Go to the line in the entries below that holds "(** ** Style values *)" and repeat exactly from there through the line that holds "Definition emptyBody : BodyHtml", inclusive.

Stored items
******

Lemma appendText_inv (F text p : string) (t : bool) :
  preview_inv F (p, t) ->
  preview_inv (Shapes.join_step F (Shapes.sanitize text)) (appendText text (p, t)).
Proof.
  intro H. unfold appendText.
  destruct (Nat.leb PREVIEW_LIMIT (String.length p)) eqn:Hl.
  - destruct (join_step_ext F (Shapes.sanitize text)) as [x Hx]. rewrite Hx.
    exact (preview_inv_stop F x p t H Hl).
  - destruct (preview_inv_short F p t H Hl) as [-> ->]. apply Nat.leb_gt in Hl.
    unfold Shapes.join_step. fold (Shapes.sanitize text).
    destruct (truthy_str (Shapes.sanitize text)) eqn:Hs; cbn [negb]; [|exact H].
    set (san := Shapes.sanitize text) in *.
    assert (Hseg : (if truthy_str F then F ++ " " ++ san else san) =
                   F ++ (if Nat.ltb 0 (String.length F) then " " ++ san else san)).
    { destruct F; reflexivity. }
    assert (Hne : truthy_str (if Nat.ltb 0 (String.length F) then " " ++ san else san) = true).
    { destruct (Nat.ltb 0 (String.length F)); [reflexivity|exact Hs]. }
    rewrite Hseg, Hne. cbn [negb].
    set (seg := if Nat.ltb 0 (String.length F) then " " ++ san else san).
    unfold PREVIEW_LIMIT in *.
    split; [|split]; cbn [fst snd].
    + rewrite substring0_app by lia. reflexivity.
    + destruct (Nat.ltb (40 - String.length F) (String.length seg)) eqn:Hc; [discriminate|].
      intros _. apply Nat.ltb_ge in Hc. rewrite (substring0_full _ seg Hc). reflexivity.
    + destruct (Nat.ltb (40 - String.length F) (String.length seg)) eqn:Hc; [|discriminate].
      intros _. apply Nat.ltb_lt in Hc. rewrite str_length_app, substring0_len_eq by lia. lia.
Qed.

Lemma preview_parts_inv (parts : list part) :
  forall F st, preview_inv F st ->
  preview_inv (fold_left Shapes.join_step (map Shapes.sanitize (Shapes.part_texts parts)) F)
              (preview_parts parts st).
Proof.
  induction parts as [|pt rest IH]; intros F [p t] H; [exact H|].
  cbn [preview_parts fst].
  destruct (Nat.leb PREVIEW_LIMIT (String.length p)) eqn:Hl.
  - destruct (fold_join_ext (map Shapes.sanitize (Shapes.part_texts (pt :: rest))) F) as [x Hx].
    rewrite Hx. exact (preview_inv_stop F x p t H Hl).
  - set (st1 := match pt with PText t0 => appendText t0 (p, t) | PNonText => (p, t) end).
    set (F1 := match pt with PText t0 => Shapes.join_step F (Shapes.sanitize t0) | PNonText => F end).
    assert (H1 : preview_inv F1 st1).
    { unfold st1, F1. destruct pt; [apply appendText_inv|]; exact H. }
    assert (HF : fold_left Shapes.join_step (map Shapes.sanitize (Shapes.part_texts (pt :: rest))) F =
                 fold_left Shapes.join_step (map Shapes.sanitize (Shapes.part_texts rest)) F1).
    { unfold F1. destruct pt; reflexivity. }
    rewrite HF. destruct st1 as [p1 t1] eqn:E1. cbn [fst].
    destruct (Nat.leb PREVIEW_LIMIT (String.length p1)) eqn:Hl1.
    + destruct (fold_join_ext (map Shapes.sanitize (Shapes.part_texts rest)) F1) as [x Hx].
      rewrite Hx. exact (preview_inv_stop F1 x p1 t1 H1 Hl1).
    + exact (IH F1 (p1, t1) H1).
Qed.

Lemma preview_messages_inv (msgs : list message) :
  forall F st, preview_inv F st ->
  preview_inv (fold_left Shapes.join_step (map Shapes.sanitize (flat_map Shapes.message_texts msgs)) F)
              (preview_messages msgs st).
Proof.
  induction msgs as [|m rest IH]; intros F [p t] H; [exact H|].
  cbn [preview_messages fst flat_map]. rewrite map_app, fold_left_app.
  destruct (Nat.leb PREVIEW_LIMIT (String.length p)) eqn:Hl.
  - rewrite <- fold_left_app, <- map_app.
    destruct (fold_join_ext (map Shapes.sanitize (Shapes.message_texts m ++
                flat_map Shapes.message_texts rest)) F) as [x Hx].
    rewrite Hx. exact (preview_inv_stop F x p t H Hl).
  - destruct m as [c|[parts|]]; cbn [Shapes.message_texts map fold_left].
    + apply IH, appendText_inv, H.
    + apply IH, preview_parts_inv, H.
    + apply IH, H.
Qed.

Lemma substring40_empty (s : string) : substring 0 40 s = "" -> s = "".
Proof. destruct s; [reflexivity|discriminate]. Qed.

******

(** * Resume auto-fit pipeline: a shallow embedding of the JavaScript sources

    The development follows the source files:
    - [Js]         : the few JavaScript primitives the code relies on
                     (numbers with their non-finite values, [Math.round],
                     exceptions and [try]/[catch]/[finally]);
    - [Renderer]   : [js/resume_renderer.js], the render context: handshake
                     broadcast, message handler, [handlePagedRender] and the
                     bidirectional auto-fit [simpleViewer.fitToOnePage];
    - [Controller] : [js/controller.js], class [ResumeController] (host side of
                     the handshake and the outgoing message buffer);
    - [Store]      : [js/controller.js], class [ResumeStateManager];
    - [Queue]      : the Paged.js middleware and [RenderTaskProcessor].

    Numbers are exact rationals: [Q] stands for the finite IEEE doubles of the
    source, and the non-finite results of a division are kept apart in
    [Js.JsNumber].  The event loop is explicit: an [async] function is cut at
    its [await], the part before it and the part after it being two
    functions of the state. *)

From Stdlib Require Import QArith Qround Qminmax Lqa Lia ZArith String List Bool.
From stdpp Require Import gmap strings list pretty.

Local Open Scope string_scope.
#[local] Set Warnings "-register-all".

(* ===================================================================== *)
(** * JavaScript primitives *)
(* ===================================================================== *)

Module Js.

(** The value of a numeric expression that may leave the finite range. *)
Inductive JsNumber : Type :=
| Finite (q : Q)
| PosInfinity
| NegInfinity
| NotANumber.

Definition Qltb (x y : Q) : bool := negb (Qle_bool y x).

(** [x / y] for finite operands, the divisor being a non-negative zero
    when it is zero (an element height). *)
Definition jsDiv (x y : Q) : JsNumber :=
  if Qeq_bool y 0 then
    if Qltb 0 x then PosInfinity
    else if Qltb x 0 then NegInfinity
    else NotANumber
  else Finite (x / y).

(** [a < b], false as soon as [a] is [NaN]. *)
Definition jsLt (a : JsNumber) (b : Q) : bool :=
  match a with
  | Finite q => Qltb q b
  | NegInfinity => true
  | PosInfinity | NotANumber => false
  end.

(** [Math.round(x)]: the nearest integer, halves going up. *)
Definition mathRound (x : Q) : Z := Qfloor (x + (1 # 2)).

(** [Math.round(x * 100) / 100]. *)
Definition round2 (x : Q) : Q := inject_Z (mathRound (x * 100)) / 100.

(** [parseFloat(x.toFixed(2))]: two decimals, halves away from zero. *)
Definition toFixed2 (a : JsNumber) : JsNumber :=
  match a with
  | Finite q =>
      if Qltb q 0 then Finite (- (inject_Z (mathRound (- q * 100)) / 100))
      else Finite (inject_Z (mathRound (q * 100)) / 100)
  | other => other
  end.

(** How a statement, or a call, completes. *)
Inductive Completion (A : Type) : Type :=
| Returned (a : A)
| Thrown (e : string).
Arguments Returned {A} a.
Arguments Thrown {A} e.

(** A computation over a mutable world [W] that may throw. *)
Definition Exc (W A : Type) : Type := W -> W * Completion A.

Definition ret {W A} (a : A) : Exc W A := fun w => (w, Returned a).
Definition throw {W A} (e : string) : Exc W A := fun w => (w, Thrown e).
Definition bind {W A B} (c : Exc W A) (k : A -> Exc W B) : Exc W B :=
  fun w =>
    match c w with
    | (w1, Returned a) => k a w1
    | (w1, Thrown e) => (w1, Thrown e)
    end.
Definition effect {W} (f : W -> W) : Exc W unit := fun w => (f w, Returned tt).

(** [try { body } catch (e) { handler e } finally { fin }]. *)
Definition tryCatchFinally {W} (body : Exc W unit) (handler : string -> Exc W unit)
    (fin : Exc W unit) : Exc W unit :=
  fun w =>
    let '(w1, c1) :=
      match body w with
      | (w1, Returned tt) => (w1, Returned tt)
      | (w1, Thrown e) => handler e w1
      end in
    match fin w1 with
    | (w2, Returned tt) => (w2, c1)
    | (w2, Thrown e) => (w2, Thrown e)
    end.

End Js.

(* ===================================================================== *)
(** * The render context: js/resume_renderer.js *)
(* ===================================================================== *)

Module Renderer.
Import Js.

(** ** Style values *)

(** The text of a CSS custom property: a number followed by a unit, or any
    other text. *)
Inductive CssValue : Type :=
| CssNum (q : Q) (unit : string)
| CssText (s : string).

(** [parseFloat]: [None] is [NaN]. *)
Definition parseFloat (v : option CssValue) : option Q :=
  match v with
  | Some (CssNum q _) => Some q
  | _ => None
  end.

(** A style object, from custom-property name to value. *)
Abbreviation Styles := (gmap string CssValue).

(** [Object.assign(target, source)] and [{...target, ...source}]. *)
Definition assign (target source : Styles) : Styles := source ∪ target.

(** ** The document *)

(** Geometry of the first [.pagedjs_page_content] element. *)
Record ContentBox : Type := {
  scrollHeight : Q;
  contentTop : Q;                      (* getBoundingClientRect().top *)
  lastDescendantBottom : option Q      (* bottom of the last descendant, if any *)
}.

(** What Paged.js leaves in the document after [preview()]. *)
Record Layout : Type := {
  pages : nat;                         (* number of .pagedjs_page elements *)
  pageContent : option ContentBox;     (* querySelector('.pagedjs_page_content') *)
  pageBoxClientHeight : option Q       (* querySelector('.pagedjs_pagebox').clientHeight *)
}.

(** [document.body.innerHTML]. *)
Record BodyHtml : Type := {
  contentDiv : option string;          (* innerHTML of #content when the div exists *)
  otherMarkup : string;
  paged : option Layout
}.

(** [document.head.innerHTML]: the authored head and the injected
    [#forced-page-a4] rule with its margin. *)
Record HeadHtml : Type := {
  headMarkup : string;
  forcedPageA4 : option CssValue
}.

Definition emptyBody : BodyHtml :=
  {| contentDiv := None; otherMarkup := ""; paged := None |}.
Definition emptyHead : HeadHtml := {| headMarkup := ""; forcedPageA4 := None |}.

******

Answer for the task
(** ** Style values *)

(** The text of a CSS custom property: a number followed by a unit, or any
    other text. *)
Inductive CssValue : Type :=
| CssNum (q : Q) (unit : string)
| CssText (s : string).

(** [parseFloat]: [None] is [NaN]. *)
Definition parseFloat (v : option CssValue) : option Q :=
  match v with
  | Some (CssNum q _) => Some q
  | _ => None
  end.

(** A style object, from custom-property name to value. *)
Abbreviation Styles := (gmap string CssValue).

(** [Object.assign(target, source)] and [{...target, ...source}]. *)
Definition assign (target source : Styles) : Styles := source ∪ target.

(** ** The document *)

(** Geometry of the first [.pagedjs_page_content] element. *)
Record ContentBox : Type := {
  scrollHeight : Q;
  contentTop : Q;                      (* getBoundingClientRect().top *)
  lastDescendantBottom : option Q      (* bottom of the last descendant, if any *)
}.

(** What Paged.js leaves in the document after [preview()]. *)
Record Layout : Type := {
  pages : nat;                         (* number of .pagedjs_page elements *)
  pageContent : option ContentBox;     (* querySelector('.pagedjs_page_content') *)
  pageBoxClientHeight : option Q       (* querySelector('.pagedjs_pagebox').clientHeight *)
}.

(** [document.body.innerHTML]. *)
Record BodyHtml : Type := {
  contentDiv : option string;          (* innerHTML of #content when the div exists *)
  otherMarkup : string;
  paged : option Layout
}.

(** [document.head.innerHTML]: the authored head and the injected
    [#forced-page-a4] rule with its margin. *)
Record HeadHtml : Type := {
  headMarkup : string;
  forcedPageA4 : option CssValue
}.

Definition emptyBody : BodyHtml :=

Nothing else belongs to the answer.